YOUR OBJECTIVE
Every line in the following data that has "below" counts toward the total; state that total alone.

SUPPLIED DATA Start Marker

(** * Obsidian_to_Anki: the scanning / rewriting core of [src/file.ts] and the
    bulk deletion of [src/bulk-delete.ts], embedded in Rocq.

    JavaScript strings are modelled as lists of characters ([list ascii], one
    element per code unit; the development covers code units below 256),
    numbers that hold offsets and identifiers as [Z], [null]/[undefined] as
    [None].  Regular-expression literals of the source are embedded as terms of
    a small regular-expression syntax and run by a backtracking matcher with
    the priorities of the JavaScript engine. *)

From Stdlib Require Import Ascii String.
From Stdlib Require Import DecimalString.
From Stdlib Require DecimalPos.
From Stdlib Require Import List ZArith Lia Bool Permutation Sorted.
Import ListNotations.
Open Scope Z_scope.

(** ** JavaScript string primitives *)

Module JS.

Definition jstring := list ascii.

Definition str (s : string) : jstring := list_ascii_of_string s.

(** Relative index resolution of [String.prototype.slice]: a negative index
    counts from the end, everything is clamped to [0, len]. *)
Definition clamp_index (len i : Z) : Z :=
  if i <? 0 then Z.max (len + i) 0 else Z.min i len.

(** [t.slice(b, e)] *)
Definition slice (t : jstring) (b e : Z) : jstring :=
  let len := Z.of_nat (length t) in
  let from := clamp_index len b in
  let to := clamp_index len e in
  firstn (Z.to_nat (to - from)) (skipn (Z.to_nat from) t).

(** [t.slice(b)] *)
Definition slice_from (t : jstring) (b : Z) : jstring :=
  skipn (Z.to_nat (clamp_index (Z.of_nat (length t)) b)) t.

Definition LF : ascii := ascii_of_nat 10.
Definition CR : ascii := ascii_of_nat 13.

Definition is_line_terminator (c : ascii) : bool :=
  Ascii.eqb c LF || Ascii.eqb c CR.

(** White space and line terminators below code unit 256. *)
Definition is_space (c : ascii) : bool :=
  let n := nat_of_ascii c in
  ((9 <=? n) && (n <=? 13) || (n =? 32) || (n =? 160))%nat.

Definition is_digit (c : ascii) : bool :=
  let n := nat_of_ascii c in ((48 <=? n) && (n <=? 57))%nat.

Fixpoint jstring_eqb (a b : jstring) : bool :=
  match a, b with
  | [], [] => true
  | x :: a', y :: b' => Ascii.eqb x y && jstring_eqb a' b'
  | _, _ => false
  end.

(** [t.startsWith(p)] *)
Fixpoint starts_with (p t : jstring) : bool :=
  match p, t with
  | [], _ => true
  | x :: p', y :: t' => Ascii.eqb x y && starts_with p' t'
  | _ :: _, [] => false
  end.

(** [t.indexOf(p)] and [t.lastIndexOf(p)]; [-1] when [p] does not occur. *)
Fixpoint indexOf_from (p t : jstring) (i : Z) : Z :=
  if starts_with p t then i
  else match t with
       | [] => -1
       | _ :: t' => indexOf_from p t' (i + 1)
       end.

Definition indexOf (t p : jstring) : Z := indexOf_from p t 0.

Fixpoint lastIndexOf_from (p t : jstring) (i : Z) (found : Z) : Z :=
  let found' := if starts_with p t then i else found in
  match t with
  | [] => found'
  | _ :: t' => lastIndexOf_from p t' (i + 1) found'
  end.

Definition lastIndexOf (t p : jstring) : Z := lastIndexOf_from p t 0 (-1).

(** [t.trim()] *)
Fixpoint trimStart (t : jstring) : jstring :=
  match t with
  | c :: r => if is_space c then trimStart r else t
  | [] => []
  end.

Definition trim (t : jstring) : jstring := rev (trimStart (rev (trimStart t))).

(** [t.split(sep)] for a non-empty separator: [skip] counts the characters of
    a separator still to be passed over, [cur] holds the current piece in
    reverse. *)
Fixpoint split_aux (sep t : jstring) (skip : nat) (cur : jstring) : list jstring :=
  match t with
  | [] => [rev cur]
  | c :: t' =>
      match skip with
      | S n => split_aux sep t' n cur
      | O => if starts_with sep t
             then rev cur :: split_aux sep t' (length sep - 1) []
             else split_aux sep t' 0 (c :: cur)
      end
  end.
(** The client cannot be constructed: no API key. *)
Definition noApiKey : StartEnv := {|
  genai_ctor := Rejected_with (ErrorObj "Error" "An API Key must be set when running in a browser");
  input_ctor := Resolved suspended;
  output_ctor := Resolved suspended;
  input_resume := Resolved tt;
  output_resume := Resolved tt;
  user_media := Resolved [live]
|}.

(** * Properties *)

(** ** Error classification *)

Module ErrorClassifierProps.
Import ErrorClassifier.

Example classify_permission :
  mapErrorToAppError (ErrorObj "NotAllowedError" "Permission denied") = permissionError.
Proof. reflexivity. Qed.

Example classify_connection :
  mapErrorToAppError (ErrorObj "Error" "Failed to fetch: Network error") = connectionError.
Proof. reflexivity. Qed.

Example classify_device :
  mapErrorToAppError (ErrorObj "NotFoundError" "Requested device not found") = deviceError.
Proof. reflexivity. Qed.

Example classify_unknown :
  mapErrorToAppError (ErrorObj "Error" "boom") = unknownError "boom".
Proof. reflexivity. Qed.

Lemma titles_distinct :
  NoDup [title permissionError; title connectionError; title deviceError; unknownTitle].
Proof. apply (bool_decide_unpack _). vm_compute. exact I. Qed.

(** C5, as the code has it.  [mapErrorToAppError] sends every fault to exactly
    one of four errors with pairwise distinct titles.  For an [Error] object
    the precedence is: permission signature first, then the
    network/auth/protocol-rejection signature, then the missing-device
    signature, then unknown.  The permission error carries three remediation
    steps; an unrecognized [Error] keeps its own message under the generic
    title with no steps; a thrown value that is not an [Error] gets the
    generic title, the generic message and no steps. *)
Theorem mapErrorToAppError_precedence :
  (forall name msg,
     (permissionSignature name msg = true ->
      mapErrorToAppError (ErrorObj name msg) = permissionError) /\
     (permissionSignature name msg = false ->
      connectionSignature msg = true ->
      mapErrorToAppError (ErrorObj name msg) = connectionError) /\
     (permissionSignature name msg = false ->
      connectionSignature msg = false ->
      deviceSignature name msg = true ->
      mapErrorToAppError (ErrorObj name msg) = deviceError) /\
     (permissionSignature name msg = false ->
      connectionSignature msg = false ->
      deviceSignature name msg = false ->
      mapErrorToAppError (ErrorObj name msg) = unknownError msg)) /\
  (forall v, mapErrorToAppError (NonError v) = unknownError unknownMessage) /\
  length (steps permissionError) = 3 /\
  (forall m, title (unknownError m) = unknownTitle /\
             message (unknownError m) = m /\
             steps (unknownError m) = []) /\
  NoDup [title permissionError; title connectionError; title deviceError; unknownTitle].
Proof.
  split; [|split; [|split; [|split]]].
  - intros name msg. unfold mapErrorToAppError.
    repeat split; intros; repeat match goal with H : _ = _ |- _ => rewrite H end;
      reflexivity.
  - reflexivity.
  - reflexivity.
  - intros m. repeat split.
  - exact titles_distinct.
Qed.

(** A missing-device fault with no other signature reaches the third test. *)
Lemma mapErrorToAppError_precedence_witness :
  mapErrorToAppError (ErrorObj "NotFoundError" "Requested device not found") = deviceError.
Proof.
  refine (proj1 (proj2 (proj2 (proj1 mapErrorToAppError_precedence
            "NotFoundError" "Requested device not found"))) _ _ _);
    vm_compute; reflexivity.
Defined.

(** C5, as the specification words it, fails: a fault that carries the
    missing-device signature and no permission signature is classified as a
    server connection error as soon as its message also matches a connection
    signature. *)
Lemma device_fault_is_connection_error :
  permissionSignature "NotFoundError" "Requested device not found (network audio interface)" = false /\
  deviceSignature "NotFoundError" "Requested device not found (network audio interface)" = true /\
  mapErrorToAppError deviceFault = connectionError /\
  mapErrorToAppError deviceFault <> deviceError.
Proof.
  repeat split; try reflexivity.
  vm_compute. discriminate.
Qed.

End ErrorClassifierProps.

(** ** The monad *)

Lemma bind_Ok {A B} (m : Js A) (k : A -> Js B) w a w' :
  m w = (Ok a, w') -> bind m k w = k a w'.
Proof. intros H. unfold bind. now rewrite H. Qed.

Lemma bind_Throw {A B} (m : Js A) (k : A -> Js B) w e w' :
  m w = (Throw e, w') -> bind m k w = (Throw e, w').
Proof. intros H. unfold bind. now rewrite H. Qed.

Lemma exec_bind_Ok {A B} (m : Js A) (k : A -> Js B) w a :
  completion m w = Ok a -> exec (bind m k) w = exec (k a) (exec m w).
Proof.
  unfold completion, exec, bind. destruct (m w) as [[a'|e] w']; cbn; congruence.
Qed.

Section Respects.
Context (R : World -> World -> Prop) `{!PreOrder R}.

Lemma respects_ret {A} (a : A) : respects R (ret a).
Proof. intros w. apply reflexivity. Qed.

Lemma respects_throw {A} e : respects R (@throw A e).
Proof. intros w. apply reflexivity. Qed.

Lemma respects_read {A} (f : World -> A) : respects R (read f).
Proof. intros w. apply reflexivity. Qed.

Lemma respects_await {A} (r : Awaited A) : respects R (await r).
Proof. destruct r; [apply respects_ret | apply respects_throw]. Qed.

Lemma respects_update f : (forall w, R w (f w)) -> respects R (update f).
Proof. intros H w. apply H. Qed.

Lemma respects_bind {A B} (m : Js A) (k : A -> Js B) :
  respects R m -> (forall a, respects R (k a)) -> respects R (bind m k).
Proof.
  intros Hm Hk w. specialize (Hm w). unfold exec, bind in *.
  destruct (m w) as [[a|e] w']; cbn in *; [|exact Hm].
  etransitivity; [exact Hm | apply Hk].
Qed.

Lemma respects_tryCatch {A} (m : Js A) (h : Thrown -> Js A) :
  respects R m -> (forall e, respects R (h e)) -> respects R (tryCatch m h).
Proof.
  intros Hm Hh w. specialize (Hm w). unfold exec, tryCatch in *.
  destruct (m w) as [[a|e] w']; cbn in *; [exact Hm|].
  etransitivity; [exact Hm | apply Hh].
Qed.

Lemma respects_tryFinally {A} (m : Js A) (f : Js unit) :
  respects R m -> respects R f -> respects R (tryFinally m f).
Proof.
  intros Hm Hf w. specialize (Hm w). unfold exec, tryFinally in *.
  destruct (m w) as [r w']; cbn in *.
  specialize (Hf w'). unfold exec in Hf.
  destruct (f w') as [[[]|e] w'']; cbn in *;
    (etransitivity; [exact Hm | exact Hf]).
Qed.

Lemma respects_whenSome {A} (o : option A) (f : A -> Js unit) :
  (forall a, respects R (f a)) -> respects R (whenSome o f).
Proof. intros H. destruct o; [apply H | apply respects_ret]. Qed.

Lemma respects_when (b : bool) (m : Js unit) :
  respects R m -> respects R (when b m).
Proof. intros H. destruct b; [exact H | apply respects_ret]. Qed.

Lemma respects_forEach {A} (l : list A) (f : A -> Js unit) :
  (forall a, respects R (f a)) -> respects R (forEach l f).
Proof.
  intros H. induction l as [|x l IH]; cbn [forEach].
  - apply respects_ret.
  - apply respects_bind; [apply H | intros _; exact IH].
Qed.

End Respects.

SUPPLIED DATA End Marker

WRITTEN SOLUTION
2